As I stared at the photograph, I remembered the feel of my mother’s necklaces, thin gold strands in a bumpy, jumbled mound. When I was a child I spent hours cross-legged on her bedroom floor, working out the knots. My mother always asked me to untangle them because I was patient and painstaking. When I brought her the unknotted necklaces, shimmering in long loops, her eyes gleamed and she smiled widely. Later, in a rush, she would try the necklaces on, reject them one by one, none quite right, and throw them hastily in a twisted pile.
“Do you know why he ran off?” I asked, looking at the image of a grandfather I had never met, debonair in black and white. “Did he ever return, did he try to make contact with you? Did he even know about your hearing problems?”
“Oh, Jenny, I don’t want to talk about all
that
.”
I set aside my family research for the time being. We had only a few days left on the east coast, and we hadn’t yet introduced Sophia to nearby friends and relatives.

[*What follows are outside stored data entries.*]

(** * imitation.scripts.common.train

    A shallow embedding of [src/imitation/scripts/common/train.py]: the
    Sacred configuration of the [train] ingredient (defaults, named
    configurations, the configuration hook) and [eval_policy], the helper
    that rolls a policy out and summarises the episodes.

    Python dictionaries are [gmap string _], exceptions are an error type
    threaded through an outcome monad, and the calls [eval_policy] makes to
    other modules are the operations of a small program monad whose
    interpreter threads the Python heap and records every call. *)

From Stdlib Require Import ZArith QArith Lia.
From stdpp Require Import base option gmap strings list fin_maps.

Local Open Scope string_scope.
Local Open Scope Z_scope.
Local Open Scope list_scope.

(** ** Exceptions and outcomes *)

(** The exception classes that appear in the model. *)
Inductive exn : Type :=
| KeyError (key : string)
| TypeError (msg : string)
| ValueError (msg : string)
| AttributeError (msg : string)
| AssertionError (msg : string).

(** What running a piece of Python yields: a value, a raised exception, or
    nothing yet ([Diverge]: the loop is still running when the fuel of the
    interpreter is spent). *)
Inductive outcome (A : Type) : Type :=
| Return (a : A)
| Raise (e : exn)
| Diverge.
Arguments Return {A} a.
Arguments Raise {A} e.
Arguments Diverge {A}.

#[global] Instance outcome_ret : MRet outcome := @Return.
#[global] Instance outcome_bind : MBind outcome := fun A B f o =>
  match o with
  | Return a => f a
  | Raise e => Raise e
  | Diverge => Diverge
  end.

Definition returns {A} (o : outcome A) : bool :=
  match o with Return _ => true | _ => false end.

(** ** Python values of the configuration *)

Module Py.

(** The values a Sacred configuration of this ingredient holds: [None],
    integers, strings, classes (by qualified name), lists (a tuple behaves
    as a list in what follows) and dictionaries with string keys. *)
#[warnings="-register-all"]
Inductive val : Type :=
| None_
| Int (z : Z)
| Str (s : string)
| Class (qualname : string)
| List (l : list val)
| Dict (d : gmap string val).

(** [v[k]], for a string [k]. *)
Definition getitem (v : val) (k : string) : outcome val :=
  match v with
  | Dict d => match d !! k with
              | Some x => Return x
              | None => Raise (KeyError k)
              end
  | Str _ => Raise (TypeError "string indices must be integers")
  | List _ => Raise (TypeError "list indices must be integers or slices, not str")
  | None_ | Int _ | Class _ => Raise (TypeError "object is not subscriptable")
  end.

(** [p in s] for two strings: [p] occurs in [s]. *)
Fixpoint is_substring (p s : string) : bool :=
  String.prefix p s ||
  match s with
  | EmptyString => false
  | String _ s' => is_substring p s'
  end.

(** [x == k] for a string [k]: only an equal string is equal to it. *)
Definition eq_str (k : string) (x : val) : bool :=
  match x with
  | Str s => bool_decide (s = k)
  | _ => false
  end.

(** [k in v], for a string [k]: a key of a dictionary, a substring of a
    string, an element of a list.  The other values are not iterable. *)
Definition contains (k : string) (v : val) : outcome bool :=
  match v with
  | Dict d => Return (bool_decide (k ∈ dom d))
  | Str s => Return (is_substring k s)
  | List l => Return (existsb (eq_str k) l)
  | None_ | Int _ | Class _ => Raise (TypeError "argument is not iterable")
  end.

End Py.

(** ** The [train] ingredient's configuration *)

(** [config]: the defaults. *)
Definition config : gmap string Py.val :=
  {[ "policy_cls" := Py.Class "imitation.policies.base.FeedForward32Policy";
     "policy_kwargs" := Py.Dict ∅;
     "n_episodes_eval" := Py.Int 50 ]}.

(** Named configurations: each is the set of entries it overrides. *)
Definition fast : gmap string Py.val :=
  {[ "n_episodes_eval" := Py.Int 1 ]}.

Definition sac : gmap string Py.val :=
  {[ "policy_cls" := Py.Class "imitation.policies.base.SAC1024Policy" ]}.

Definition normalize_disable : gmap string Py.val :=
  {[ "policy_kwargs" :=
       Py.Dict {[ "features_extractor_class" :=
                    Py.Class "stable_baselines3.common.torch_layers.FlattenExtractor" ]} ]}.

Definition NORMALIZE_RUNNING_POLICY_KWARGS : Py.val :=
  Py.Dict
    {[ "features_extractor_class" :=
         Py.Class "imitation.policies.base.NormalizeFeaturesExtractor";
       "features_extractor_kwargs" :=
         Py.Dict {[ "normalize_class" :=
                      Py.Class "imitation.util.networks.RunningNorm" ]} ]}.

Definition normalize_running : gmap string Py.val :=
  {[ "policy_kwargs" := NORMALIZE_RUNNING_POLICY_KWARGS ]}.

(** [config_hook(config, command_name, logger)]: the two last arguments are
    deleted on entry and play no part.  The function reads [config] and
    stores nothing into it; what it returns is the mapping of entries Sacred
    is to set. *)
Definition config_hook {C L : Type} (config : Py.val) (command_name : C) (logger : L)
  : outcome Py.val :=
  train ← Py.getitem config "train";
  policy_kwargs ← Py.getitem train "policy_kwargs";
  present ← Py.contains "features_extractor_class" policy_kwargs;
  if negb present
  then Return (Py.Dict {[ "policy_kwargs" := NORMALIZE_RUNNING_POLICY_KWARGS ]})
  else Return (Py.Dict ∅).

(** [config["train"]["policy_kwargs"]] *)
Definition train_policy_kwargs (config : Py.val) : outcome Py.val :=
  train ← Py.getitem config "train";
  Py.getitem train "policy_kwargs".

(** ** Objects of an evaluation *)

Definition observation := Z.
Definition action := Z.
Definition reward := Z.

(** One step of an episode.  [info] is the secondary reward a monitor
    attached to the environment reports for the step, when there is one. *)
Record transition : Type := Transition {
  obs : observation;
  act : action;
  rew : reward;
  done : bool;
  info : option reward;
}.

(** A trajectory is the ordered sequence of the steps of one episode. *)
Definition trajectory : Type := list transition.

(** A reference to a vectorised environment: a base environment object, or a
    wrapper object around another environment. *)
Inductive vec_env : Type :=
| VecEnv (id : nat)
| VecEnvWrapper (wrapper : nat) (venv : vec_env).

#[global] Instance vec_env_eq_dec : EqDecision vec_env.
Proof. solve_decision. Defined.

(** [unwrapped venv]: the base environment under all wrappers. *)
Fixpoint unwrapped (venv : vec_env) : nat :=
  match venv with
  | VecEnv id => id
  | VecEnvWrapper _ inner => unwrapped inner
  end.

(** [wrapped_form_of venv e]: [e] is [venv] under zero or more wrappers. *)
Fixpoint wrapped_form_of (venv e : vec_env) : bool :=
  bool_decide (e = venv) ||
  match e with
  | VecEnv _ => false
  | VecEnvWrapper _ inner => wrapped_form_of venv inner
  end.

(** The first argument of [eval_policy], [Union[BaseAlgorithm, BasePolicy]]:
    a reference to an object of one of the two classes.  The constructor is
    what [isinstance(rl_algo, base_class.BaseAlgorithm)] inspects. *)
Inductive rl_object : Type :=
| BaseAlgorithm (ref : nat)
| BasePolicy (ref : nat).

Definition isinstance_BaseAlgorithm (o : rl_object) : bool :=
  match o with BaseAlgorithm _ => true | BasePolicy _ => false end.

(** The state of a [numpy.random.Generator]. *)
Definition rng : Type := Z.

(** [GenTrajTerminationFn]: a predicate over the trajectories collected so far. *)
Definition criterion : Type := list trajectory → bool.

(** [Mapping[str, float]]; rationals stand for the floats. *)
Abbreviation stats := (gmap string Q).

(** ** The program monad *)

(** The calls [eval_policy] makes into other modules. *)
Inductive call : Type :=
| MakeRng                                   (* common.make_rng() *)
| MakeMinEpisodes (n : Z)                   (* rollout.make_min_episodes(n) *)
| SetEnv (algo : nat) (venv : vec_env)      (* rl_algo.set_env(venv) *)
| GetEnv (algo : nat)                       (* rl_algo.get_env() *)
| GenerateTrajectories (policy : rl_object) (venv : vec_env)
    (sample_until : criterion) (rng : rng)  (* rollout.generate_trajectories(...) *)
| RolloutStats (trajs : list trajectory).   (* rollout.rollout_stats(trajs) *)

(** What each call answers. *)
Definition answer (c : call) : Type :=
  match c with
  | MakeRng => rng
  | MakeMinEpisodes _ => criterion
  | SetEnv _ _ => unit
  | GetEnv _ => vec_env
  | GenerateTrajectories _ _ _ _ => list trajectory
  | RolloutStats _ => stats
  end.

(** Function bodies: return a value, call a collaborator and go on with its
    answer, or run a [try] block with its [except] clause.  [eval_policy]
    has no [try]; the construct is part of the language so that the absence
    of local error handling is a property of the function and not of the
    language it is written in. *)
Inductive prog (R : Type) : Type :=
| Done (r : R)
| Invoke (c : call) (k : answer c → prog R)
| TryExcept {X : Type} (body : prog X) (except : exn → prog X) (k : X → prog R).
Arguments Done {R} r.
Arguments Invoke {R} c k.
Arguments TryExcept {R X} body except k.

Fixpoint prog_bind {A B : Type} (f : A → prog B) (p : prog A) : prog B :=
  match p with
  | Done a => f a
  | Invoke c k => Invoke c (fun x => prog_bind f (k x))
  | TryExcept body except k => TryExcept body except (fun x => prog_bind f (k x))
  end.

#[global] Instance prog_ret : MRet prog := @Done.
#[global] Instance prog_mbind : MBind prog := @prog_bind.

Definition invoke (c : call) : prog (answer c) := Invoke c Done.

(** The collaborators under the names the source calls them by. *)
Module common.
Definition make_rng : prog rng := invoke MakeRng.
End common.

Module rollout.
Definition make_min_episodes (n : Z) : prog criterion := invoke (MakeMinEpisodes n).
Definition generate_trajectories (policy : rl_object) (venv : vec_env)
    (sample_until : criterion) (rng : rng) : prog (list trajectory) :=
  invoke (GenerateTrajectories policy venv sample_until rng).
Definition rollout_stats (trajs : list trajectory) : prog stats :=
  invoke (RolloutStats trajs).
End rollout.

Module base_class.
Definition set_env (rl_algo : nat) (venv : vec_env) : prog unit :=
  invoke (SetEnv rl_algo venv).
Definition get_env (rl_algo : nat) : prog vec_env := invoke (GetEnv rl_algo).
End base_class.

(** ** [eval_policy] *)

Definition eval_policy (rl_algo : rl_object) (venv : vec_env) (n_episodes_eval : Z)
  : prog stats :=
  rng ← common.make_rng;
  sample_until_eval ← rollout.make_min_episodes n_episodes_eval;
  train_env ← match rl_algo with
              | BaseAlgorithm algo =>
                  base_class.set_env algo venv ;;
                  base_class.get_env algo
              | BasePolicy _ => mret venv
              end;
  trajs ← rollout.generate_trajectories rl_algo train_env sample_until_eval rng;
  rollout.rollout_stats trajs.

(** ** The heap *)

(** A policy object: the action-selection contract.  [predict] answers
    [None] for an observation outside the policy's observation space. *)
Record policy : Type := Policy {
  predict : observation → rng → option (action * rng);
}.

(** A training-algorithm object: its policy, the wrappers its environment
    handling adds, its check of an environment's spaces, and [self.env]. *)
Record algorithm : Type := Algorithm {
  alg_policy : policy;
  alg_wrappers : list nat;
  alg_accepts : vec_env → bool;
  alg_env : option vec_env;
}.

(** What a vectorised environment does: the number of parallel instances,
    the state an instance is reset to, what is observed of a state, one step
    of one instance (next state, reward, episode over), and the secondary
    reward of a step when a monitor is attached. *)
Record env_class : Type := EnvClass {
  num_envs : nat;
  reset_state : nat → Z;
  observe : Z → observation;
  step_instance : Z → action → Z * reward * bool;
  monitor : option (Z → action → reward);
}.

(** An environment object: its behaviour and the current state of each of
    its instances. *)
Record env_object : Type := EnvObject {
  env_cls : env_class;
  env_states : list Z;
}.

Record heap : Type := Heap {
  seed : Z;                          (* the seed held by the configuration scope *)
  algorithms : gmap nat algorithm;
  policies : gmap nat policy;
  envs : gmap nat env_object;
}.

(** ** [BaseAlgorithm.set_env] and [BaseAlgorithm.get_env] *)

Module sb3.

(** Modelled from the spec: [BaseAlgorithm] belongs to stable_baselines3
    and is not under src/.  The algorithm's environment reference is the
    supplied environment, possibly augmented with the algorithm's own
    wrappers. *)
Definition wrap_env (alg : algorithm) (venv : vec_env) : vec_env :=
  foldr VecEnvWrapper venv (alg_wrappers alg).

(** Modelled from the spec: [set_env] is not under src/.  It replaces the
    algorithm's environment reference with (the wrapped form of) the
    supplied environment, and fails when the environment's spaces do not
    fit the algorithm. *)
Definition set_env (algo : nat) (venv : vec_env) (h : heap) : heap * outcome unit :=
  match algorithms h !! algo with
  | None => (h, Raise (AttributeError "set_env"))
  | Some alg =>
      if alg_accepts alg venv
      then (Heap (seed h)
              (<[algo := Algorithm (alg_policy alg) (alg_wrappers alg)
                           (alg_accepts alg) (Some (wrap_env alg venv))]> (algorithms h))
              (policies h) (envs h),
            Return ())
      else (h, Raise (ValueError "spaces do not match"))
  end.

On the last night of our visit, I found my father downstairs in his study, the cool basement air thick with the smell of pipe tobacco. I asked him to tell me what he knew of our deaf relatives, the ones with the asterisks on his family tree.
My father told me that his grandmother, Sarah, was one of eight children in the Wertheim family. The deaf girls, Nellie and Bayla, were her sisters. He’d learned from his mother that Nellie and Bayla were tutored to become literate and that Bayla was further educated at a school for the deaf. Nellie and another sister, Elish, married two brothers from the same family, both printers by trade.
I wondered if those brothers were deaf, too. There were no marks by their names on the family tree, but from the reading I’d done, printing was a likely profession for the deaf because it was solitary and the noise of the working press wasn’t a bother to them.
Why didn’t my father ever talk about all this? Why didn’t he say something when Sophia failed the hearing test?
My father’s brown eyes peered at me over the thick horn rim of his eyeglasses. “Jenny, your mother and I found out all we could about the family’s deafness before having you children. We brought the family chart to a geneticist. We were told that the family branches with deaf relatives
on them were too distant from ours to indicate a genetic transfer. That’s why I didn’t mention it to you when you called from the hospital.” My father unrolled his leather tobacco pouch, packed his pipe and lit it. I stood, looking at him. His hair was peppered gray. His eyes were cloudy, soft. I clutched the white painted banister.
“There’s one other detail, Jenny,” my father’s voice was slightly hoarse. “It’s always stayed with me. Tante Nellie and Tante Bayla—they tied strings from their wrists to their babies at bedtime. When the babies fidgeted, they would feel their tugs and wake to care for them in the night.”
Strings, wrist to wrist: ties in the darkness to combat disconnection! I reeled with this image, this innovation of hearing. I stepped toward my father and bent slightly. He kissed me on the top of my head, like a small child.
California, October 2000
HOME IN CALIFORNIA, with my toes nestled beneath Lucca’s soft fur as she lay at my feet, I scanned websites, studied American Sign Language hand forms, and read what I could about deafness. Every fact, every anecdote cast new shadows in my mind, bouncing into my fears, my hopes, for Sophia. I figured out how to nurse Sophia, even change her diaper, while using the phone, dialing still more relatives rumored to have worked on our shared family tree. I didn’t leave the house much. It felt like a relief, one Friday evening, to dress myself and Sophia in fancy clothes and drive to a party at Bill’s office.
Cradling Sophia in my arms while clutching the Styrofoam edge of a cup between my fingers, I weaved my way around the crowded reception room. Bill was mingling, beaming with pride as people rushed and fawned over Sophia. I sipped my iced tea.